Re: sed question
Thanks for your help.
On Sun, 31 Aug 2003 02:10:14 +0100
Carlos Sousa <email@example.com> wrote:
> On Sun, 31 Aug 2003 10:20:46 +1000 John Habermann wrote:
> > I have tried things like the following:
> > sed -e 's/^w.*\s//' > log
> > thinking that it would delete from the beginning of the line to the
> > first white space but it deletes all matched expressions.
> (man sed, man grep)
> It seems you mean 's/^\w*\s//'
> Unfortunately, it seems sed doesn't understand the \w and \s escape
> sequences, unlike grep.

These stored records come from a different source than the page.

(** A listing that succeeds does not contain an unreadable row, so one that selects the
    row and has room for every row fails. *)
Lemma listing_excludes msg q args P w id row (db : DB) l db' :
  documented_query q args P w → Pg.listing msg q args db = (Ok l, db') →
  table db !! id = Some row → None ∈ pg_roles row →
  id ∉ ID <$> l ∧
  (P id row = true → (∀ L : list (string * pgrow), length L ≤ size (table db) → window w L = L) → False).
Proof.
  intros Hd Hq Hrow Hn. destruct (listing_records _ _ _ _ _ _ _ _ Hd Hq) as [_ Hl].
  destruct (Hl l eq_refl) as (_ & L & HL & _ & -> & Hok). rewrite Forall_forall in Hok.
  assert ((id, row) ∉ window w L) as Hnin.
  { intros Hin. specialize (Hok _ Hin). cbn beta in Hok. by rewrite null_unreadable in Hok. }
  split.
  - intros (? & -> & ([k r] & -> & Hin)%list_elem_of_fmap)%list_elem_of_fmap. cbn in *.
    assert (table db !! k = Some r) as Hk.
    { assert ((k, r) ∈ L) as HinL.
      { by apply (window_elem w). }
      rewrite HL, list_elem_of_filter in HinL. by apply elem_of_map_to_list, HinL. }
    rewrite Hk in Hrow. injection Hrow as ->. done.
  - intros HP Hw. apply Hnin. rewrite Hw.
    + rewrite HL, list_elem_of_filter. split; [done|by apply elem_of_map_to_list].
    + rewrite HL, <- length_map_to_list. apply length_filter.
Qed.

(** The calls that leave the roles of [id] and its row alone. *)
Definition leaves_roles (id : string) (op : key_call unit) : Prop :=
  match op with
  | CSetRoles _ id' _ | CDelete id' => id' ≠ id
  | CDeleteExpired _ => False
  | _ => True
  end.

(** The row of [id] has these roles and this principal. *)
Definition has_row (id : string) (rl : list (option string)) (p : string) (t : Table) : Prop :=
  ∃ row, t !! id = Some row ∧ pg_roles row = rl ∧ pg_principal row = p.

Lemma update_has_row id rl p msg q args id' f (db : DB) :
  documented_stmt array_in (clock db) q args (update_row id' f) →
  (id' = id → ∀ r r', f r = Some r' → pg_roles r' = pg_roles r ∧ pg_principal r' = pg_principal r) →
  has_row id rl p (table db) → has_row id rl p (table (Pg.execOne msg q args id' db).2).
Proof.
  intros Hd Hf (row & Hrow & Hrl & Hp). unfold Pg.execOne. destruct (ExecContext q args db) as [[n|e] db1] eqn:E; cbn.
  2:{ destruct (exec_err _ _ _ _ _ E) as [-> _]. by exists row. }
  destruct (exec_ok _ _ _ _ _ _ Hd E) as (_ & k & HF & _). unfold update_row in HF.
  destruct (table db !! id') as [r|] eqn:Er; [|injection HF as <- _; by exists row].
  destruct (f r) as [r'|] eqn:Ef; [|done]. injection HF as <- _.
  destruct (decide (id' = id)) as [->|Hne].
  - rewrite Hrow in Er. injection Er as <-. destruct (Hf eq_refl _ _ Ef) as [Hr' Hp'].
    exists r'. rewrite lookup_insert_eq. by rewrite Hr', Hp'.
  - exists row. by rewrite lookup_insert_ne.
Qed.

Lemma create_has_row id rl p rec (db : DB) :
  has_row id rl p (table db) → has_row id rl p (table (Pg.Create rec db).2).
Proof.
  intros (row & Hrow & Hr). unfold Pg.Create. destruct (ExecContext _ _ db) as [[n|e] db1] eqn:E; cbn.
  2:{ destruct (exec_err _ _ _ _ _ E) as [-> _]. by exists row. }
  destruct (exec_ok _ _ _ _ _ _ (doc_insert _ _ _ _ _ _ _ _ _ _) E) as (_ & k & HF & _).
  destruct (table db !! ID rec) eqn:Ei; [done|].
  apply bind_Some in HF as (r & _ & (c & _ & [= <- _])%bind_Some).
  exists row. rewrite lookup_insert_ne; [by split|congruence].
Qed.

Lemma query_has_row id rl p q args P w (db : DB) :
  documented_query q args P w → has_row id rl p (table db) → has_row id rl p (table (QueryContext q args db).2).
Proof.
  intros Hd. destruct (QueryContext q args db) as [r db1] eqn:E. cbn.
  by destruct (query_spec _ _ _ _ _ _ _ Hd E) as [-> _].
Qed.

Lemma listing_has_row id rl p msg q args P w (db : DB) :
  documented_query q args P w → has_row id rl p (table db) → has_row id rl p (table (Pg.listing msg q args db).2).
Proof.
  intros Hd Hr. apply (query_has_row _ _ _ _ _ _ _ _ Hd) in Hr. unfold Pg.listing.
  by destruct (QueryContext q args db) as [[[]|] ?].
Qed.

Lemma call_has_row id rl p op (db : DB) :
  leaves_roles id op → has_row id rl p (table db) → has_row id rl p (table (run_call op db).2).
Proof.
  intros Hop Hr. destruct op as [i|? r|?|? lim off|? lim off pr ro|? i b|? i l|? i l|? i h k|i|t|? i e|ev];
    cbn [leaves_roles] in Hop; try done.
  - change (has_row id rl p (table (Pg.GetByID i db).2)).
    apply (query_has_row _ _ _ _ _ _ _ _ (doc_by_id i)) in Hr. unfold Pg.GetByID.
    change (Pg.columns) with select. destruct (QueryContext _ _ db) as [[[[|c rows] [e|]]|e] db1]; try done;
      by destruct (Pg.scanRow c).
  - by apply create_has_row.
  - by eapply listing_has_row; [apply doc_all|].
  - by eapply listing_has_row; [apply doc_paged|].
  - change (has_row id rl p (table (Pg.ListFiltered lim off pr ro db).2)).
    destruct (ListFiltered_query lim off pr ro db) as (q & args & P & -> & Hd & _). by eapply listing_has_row.
  - by eapply update_has_row; [apply doc_enabled|intros _ r r' [= <-]|].
  - by eapply update_has_row; [apply doc_roles| |].
  - eapply update_has_row; [apply doc_cidrs| |done]. intros _ r r' Hf. by apply bind_Some in Hf as (? & _ & [= <-]).
  - by eapply update_has_row; [apply doc_hash|intros _ r r' [= <-]|].
  - change (has_row id rl p (table (Pg.Delete i db).2)). destruct Hr as (row & Hrow & Hr).
    unfold Pg.Delete, Pg.execOne. destruct (ExecContext _ _ db) as [[n|e] db1] eqn:E; cbn.
    + destruct (exec_ok _ _ _ _ _ _ (doc_delete _ _ i) E) as (_ & k & [= <- _] & _).
      exists row. by rewrite lookup_delete_ne.
    + destruct (exec_err _ _ _ _ _ E) as [-> _]. by exists row.
  - by eapply update_has_row; [apply doc_expires|intros _ r r' [= <-]|].
  - change (has_row id rl p (table (Pg.AuditKeyEvent ev db).2)). unfold Pg.AuditKeyEvent.
    repeat (destruct (json_Marshal _); [|done]). destruct (ExecContext _ _ db) as [[n|e] db1] eqn:E; cbn.
    + by destruct (exec_audit _ _ _ _ E) as [-> _].
    + by destruct (exec_err _ _ _ _ _ E) as [-> _].
Qed.

Lemma calls_have_row id rl p calls (db : DB) :
  Forall (leaves_roles id) calls → has_row id rl p (table db) → has_row id rl p (table (run_calls calls db).2).
Proof.
  intros Hc. revert db. induction Hc as [|op calls Hop Hc IH]; intros db Hr; [done|]. cbn [run_calls].
  pose proof (call_has_row _ _ _ _ _ Hop Hr) as Hr'. destruct (run_call op db) as [v db1].
  specialize (IH db1 Hr'). by destruct (run_calls calls db1).
Qed.

Lemma create_null_row rec (db db' : DB) :
  Forall (λ x, pg_storable x ∨ EqualFold x "NULL" = true) (Roles rec) → Pg.Create rec db = (Ok (), db') →
  has_row (ID rec) (role_stored <$> Roles rec) (Principal rec) (table db').
Proof.
  intros Hf. unfold Pg.Create. rewrite !slice_of_coalesce.
  destruct (ExecContext _ _ db) as [[n|e] db1] eqn:E; intros [= <-].
  destruct (exec_ok _ _ _ _ _ _ (doc_insert _ _ _ _ _ _ _ _ _ _) E) as (_ & k & HF & _).
  rewrite (null_array (Roles rec)) in HF by done. destruct (table db !! ID rec); [done|]. cbn [mbind option_bind] in HF.
  destruct (arg_array _ (Pg.array_arg (Some (AllowedCIDRs rec)))); [|done]. injection HF as <- _.
  eexists. rewrite lookup_insert_eq. by split_and!.
Qed.

Lemma null_row_selected rec p r row :
  pg_roles row = role_stored <$> Roles rec → pg_principal row = Principal rec →
  p = "" ∨ p = Principal rec → r = "" ∨ r ∈ Roles rec ∧ EqualFold r "NULL" = false → filter_row p r row = true.
Proof.
  intros Hrl Hp Hpr Hro. unfold filter_row, has_principal, has_role. rewrite Hp, Hrl. apply andb_true_iff. split.
  - destruct Hpr as [->| ->]; [done|]. by rewrite String.eqb_refl, orb_true_r.
  - destruct Hro as [->|[Hr Hn]]; [done|]. apply orb_true_iff. right. apply bool_decide_eq_true, list_elem_of_fmap.
    exists r. unfold role_stored. by rewrite Hn.
Qed.

Lemma take_all {A} limit (L : list A) n : length L ≤ n → (Z.of_nat n ≤ limit)%Z → window (Some (limit, 0%Z)) L = L.
Proof. intros. cbn. apply take_ge. lia. Qed.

Better try:
> sed 's/^[[:alnum:]]*[[:space:]]*//'
cat temp | sed 's/^[[:alpha:]]*[[:space:]]*//' > log
Where temp is:
test.wilderness.org.au/about_us/whatistwsck 184.108.40.206 - - [26/Aug/2003 08:14:01] "GET http://test.wilderness.org.au/about_us/whatistws HTTP/1.0" 200 20872 "-" "Dillo/0.7.3" TCP_MISS:DIRECT
but that just removes the test from .wilderness....
What I want to do is to go through a log file and delete all the virtual host entries at the front of each log entry so I end up with something like this.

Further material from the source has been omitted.